=== Recorded data ===

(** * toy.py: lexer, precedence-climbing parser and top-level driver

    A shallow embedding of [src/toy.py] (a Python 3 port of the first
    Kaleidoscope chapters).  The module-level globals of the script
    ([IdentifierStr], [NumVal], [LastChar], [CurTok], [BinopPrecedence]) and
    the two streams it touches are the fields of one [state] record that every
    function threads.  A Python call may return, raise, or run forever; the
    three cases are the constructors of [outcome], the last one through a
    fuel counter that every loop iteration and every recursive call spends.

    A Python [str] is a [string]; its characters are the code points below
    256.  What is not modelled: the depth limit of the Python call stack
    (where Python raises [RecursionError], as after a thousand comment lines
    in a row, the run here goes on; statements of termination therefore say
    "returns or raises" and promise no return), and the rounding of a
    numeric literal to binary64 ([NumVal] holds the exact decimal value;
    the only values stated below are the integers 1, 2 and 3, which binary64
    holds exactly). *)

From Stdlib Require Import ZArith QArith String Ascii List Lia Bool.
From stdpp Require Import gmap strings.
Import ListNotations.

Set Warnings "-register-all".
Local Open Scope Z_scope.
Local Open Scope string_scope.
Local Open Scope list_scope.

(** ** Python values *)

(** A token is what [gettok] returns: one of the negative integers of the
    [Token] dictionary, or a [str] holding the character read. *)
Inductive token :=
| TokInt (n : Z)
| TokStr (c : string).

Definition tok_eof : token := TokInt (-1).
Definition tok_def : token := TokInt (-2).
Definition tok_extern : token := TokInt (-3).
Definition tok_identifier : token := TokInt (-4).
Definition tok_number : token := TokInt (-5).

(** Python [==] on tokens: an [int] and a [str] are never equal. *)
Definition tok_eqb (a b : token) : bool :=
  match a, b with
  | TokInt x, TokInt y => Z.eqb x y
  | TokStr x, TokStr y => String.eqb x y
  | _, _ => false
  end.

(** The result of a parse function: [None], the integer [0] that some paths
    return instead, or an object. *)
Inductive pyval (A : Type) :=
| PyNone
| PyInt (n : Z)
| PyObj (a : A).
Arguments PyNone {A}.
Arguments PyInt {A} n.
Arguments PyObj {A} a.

===

### Problem requirements:
Nothing should be omitted or altered. Retype the records exactly.

### Written answer:
(** * toy.py: lexer, precedence-climbing parser and top-level driver

    A shallow embedding of [src/toy.py] (a Python 3 port of the first
    Kaleidoscope chapters).  The module-level globals of the script
    ([IdentifierStr], [NumVal], [LastChar], [CurTok], [BinopPrecedence]) and
    the two streams it touches are the fields of one [state] record that every
    function threads.  A Python call may return, raise, or run forever; the
    three cases are the constructors of [outcome], the last one through a
    fuel counter that every loop iteration and every recursive call spends.

    A Python [str] is a [string]; its characters are the code points below
    256.  What is not modelled: the depth limit of the Python call stack
    (where Python raises [RecursionError], as after a thousand comment lines
    in a row, the run here goes on; statements of termination therefore say
    "returns or raises" and promise no return), and the rounding of a
    numeric literal to binary64 ([NumVal] holds the exact decimal value;
    the only values stated below are the integers 1, 2 and 3, which binary64
    holds exactly). *)

From Stdlib Require Import ZArith QArith String Ascii List Lia Bool.
From stdpp Require Import gmap strings.
Import ListNotations.

Set Warnings "-register-all".
Local Open Scope Z_scope.
Local Open Scope string_scope.
Local Open Scope list_scope.

(** ** Python values *)

(** A token is what [gettok] returns: one of the negative integers of the
    [Token] dictionary, or a [str] holding the character read. *)
Inductive token :=
| TokInt (n : Z)
| TokStr (c : string).

Definition tok_eof : token := TokInt (-1).
Definition tok_def : token := TokInt (-2).
Definition tok_extern : token := TokInt (-3).
Definition tok_identifier : token := TokInt (-4).
Definition tok_number : token := TokInt (-5).

(** Python [==] on tokens: an [int] and a [str] are never equal. *)
Definition tok_eqb (a b : token) : bool :=
  match a, b with
  | TokInt x, TokInt y => Z.eqb x y
  | TokStr x, TokStr y => String.eqb x y
  | _, _ => false
  end.

(** The result of a parse function: [None], the integer [0] that some paths
    return instead, or an object. *)
Inductive pyval (A : Type) :=
| PyNone
| PyInt (n : Z)
| PyObj (a : A).
Arguments PyNone {A}.
Arguments PyInt {A} n.
Arguments PyObj {A} a.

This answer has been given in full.